How Behavioral Design Can Help De-Risk Innovation

From Innovation Excellence, August 2017

Everyone who works in innovation will regularly hear clients ask how to “de-risk” innovation. In a world where consumers have more choice than ever before, how can we provide an increased sense of confidence about the solutions we deliver?

While no solution is ever a sure thing, behavioral economics can help. It is increasingly used by companies across industries—from health care and financial services, to the public sector and consumer goods—to fortify solutions based on an understanding of consumers’ cognitive and behavioral biases. In a nutshell, these insights help us understand what people are likely to actually do, not what they say they’ll do.

In the user-centered design world, combining principles from behavioral economics with user research and a client’s business context allows us to more systematically de-risk innovation solutions. At Doblin, we call this Behavioral Design, and it’s founded on the following key principles:

1. Insights into humans’ “irrational” decision-making can strengthen the design of smart-on-paper solutions.

How often have you bailed from a website simply because you don’t want to create and remember yet another username and password? Or purchased an expensive item that sits in a closet unused because the idea of throwing it out feels wasteful? Or taken a walk around the block just to push that step-counter from 9,798 to 10,000?

Behavioral design allows us to incorporate our knowledge of these kinds of “irrational” behaviors into solutions, designing for real people and their behavioral tendencies rather than perfect versions of ourselves.

2. Behavioral insights are grounded in quantitative and experimentally tested findings.

User-centered design embraces surprising insights, generative open-ended research, and synthetic thinking… yet the very attributes that make design thinking such a powerful tool for innovation are often hard to quantify. As a result, businesses often hunger for quantitative validation to assure them of an innovation concept’s viability.

In contrast, the roots of behavioral economics grew from a discipline of research experiments and quantifiable results. While behavioral tendencies are exactly that—not a rule of law, but an increased likelihood—we can leverage this quantitative foundation to foster a greater degree of assurance and confidence about the value of interventions early on.

3. Knowledge of behavioral biases can supplement—not replace—“here and now” user research.

Piyush Tantia’s article in SSIR thoughtfully suggested that Behavioral Design is the new Human-Centered Design. But what if it’s not an either/or equation? What if, instead, we borrow the best of both worlds: using qualitative end-user research to understand people’s latent needs in the context of their lives, and behavioral design to inform solutions grounded in human behavioral biases? Exclusively focusing on user needs runs the risk of ignoring important cognitive biases, but only considering behavioral interventions neglects important inputs like someone’s sense of identity, what they value, and their incoming experiences… all of which inform behavior.

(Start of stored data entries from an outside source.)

(** X18.  [make_run_dir] never reuses a name.  With tracked names that
    are distinct single path components and an index that [f'{index:02d}']
    formats, it returns exactly when the experiment directory has no entry
    named [run_NN] for the index; otherwise it raises [FileExistsError]
    and changes nothing, neither the disk nor the cursor. *)
Theorem make_run_dir_returns_iff_free index w :
  NoDup (modules_to_track w).*1 →
  components (modules_to_track w).*1 →
  Z.abs index < str_digits_limit →
  (fst (make_run_dir index w) = Return tt
   ↔ disk w !! ("run_" +:+ PyStr.format_02d index)%string = None)
  ∧ (fst (make_run_dir index w) ≠ Return tt →
     make_run_dir index w = (Raise FileExistsError, w)).
Proof.
  intros Hnd _ _. fold (run_name index).
  destruct (disk w !! run_name index) as [x|] eqn:Hfree.
  - rewrite make_run_dir_taken by (by rewrite Hfree). by split.
  - rewrite make_run_dir_fresh by done. split; [done|]. by intros [].
Qed.

End Queries.

(** ** The further properties on concrete managers *)

Lemma small_below_str_digits_limit n : Z.abs n < 100 → Z.abs n < str_digits_limit.
Proof.
  intros Hn. apply (Z.lt_le_trans _ 100); [exact Hn|].
  apply Z.leb_le. vm_compute. reflexivity.
Qed.

Lemma checkpoint_paths_distinct_witness :
  let w := fresh_world demo_modules 3 in
  is_component "model" = true
  ∧ Z.abs 2 < str_digits_limit
  ∧ Z.abs (1 + 1) < str_digits_limit
  ∧ fst (get_checkpoint_module_path "model" 2 w)
    = fst (get_checkpoint_module_path "model" (1 + 1) w)
  ∧ "model"%string = "model"%string ∧ 2 = 1 + 1.
Proof.
  intros w.
  assert (is_component "model" = true) as Hc by reflexivity.
  assert (Z.abs 2 < str_digits_limit) as He
    by (apply small_below_str_digits_limit; reflexivity).
  assert (Z.abs (1 + 1) < str_digits_limit) as He'
    by (apply small_below_str_digits_limit; reflexivity).
  assert (fst (get_checkpoint_module_path "model" 2 w)
          = fst (get_checkpoint_module_path "model" (1 + 1) w)) as Heq by reflexivity.
  split; [exact Hc|]. split; [exact He|]. split; [exact He'|]. split; [exact Heq|].
  exact (checkpoint_paths_distinct w "model" 2 "model" (1 + 1) Hc Hc He He' Heq).
Defined.

Lemma run_index_round_trip_witness :
  let w := fresh_world demo_modules 3 in
  let w' := snd (make_run_dir 7 w) in
  NoDup (modules_to_track w).*1
  ∧ components (modules_to_track w).*1
  ∧ make_run_dir 7 w = (Return tt, w')
  ∧ start_epoch w' = 0
  ∧ get_run_index_from_path (current_run_dir_path w') w' = (Return 7, w').
Proof.
  intros w w'.
  assert (NoDup (modules_to_track w).*1) as Hnd by by_compute.
  assert (components (modules_to_track w).*1) as Hcs by by_compute.
  assert (make_run_dir 7 w = (Return tt, w')) as Hmk by (vm_compute; reflexivity).
  destruct (run_index_round_trip 7 w w' Hnd Hcs Hmk) as (He & Hidx & _).
  split; [exact Hnd|]. split; [exact Hcs|]. split; [exact Hmk|].
  split; [exact He|exact Hidx].
Defined.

This combination is powerful because our behaviors and choices are shaped by both our inherent human tendencies and the world we live in. Each supplies a part of the picture. Here in 2017, many of us have smartphones, subscribe to Netflix, and use Venmo. These things did not exist in 1967, and the activities they support will likely take radically different forms in the future, but our human tendencies to dislike loss more than gain (loss aversion) or over-invest in things we own (endowment effect) are forever.

4. Innovative solutions almost always demand behavior change, whether initial uptake or ongoing adoption.

History is littered with examples of “can’t lose” solutions that lost out to alternatives or just never got traction. Why is this the case?

It can partly be explained by the fact that designing for behavioral change is often inherent in innovation, but is a notoriously difficult problem to solve. We rarely make choices in a vacuum: New solutions have uncertain value, and must often overcome our investment in older technologies or solutions (as anyone who replaced a record collection with CDs might recall). Intentionally building on known behaviors or habits can only help. For example, car sharing companies have extended and expanded the existing mental model of car rental, while Warby Parker shifts the familiar activity of eyeglass frame shopping from store to home.

To a certain degree, innovation remains a test of faith—smart solutions are no guarantee of success. But applying behavioral design thoughtfully can go a long way toward de-risking those good ideas.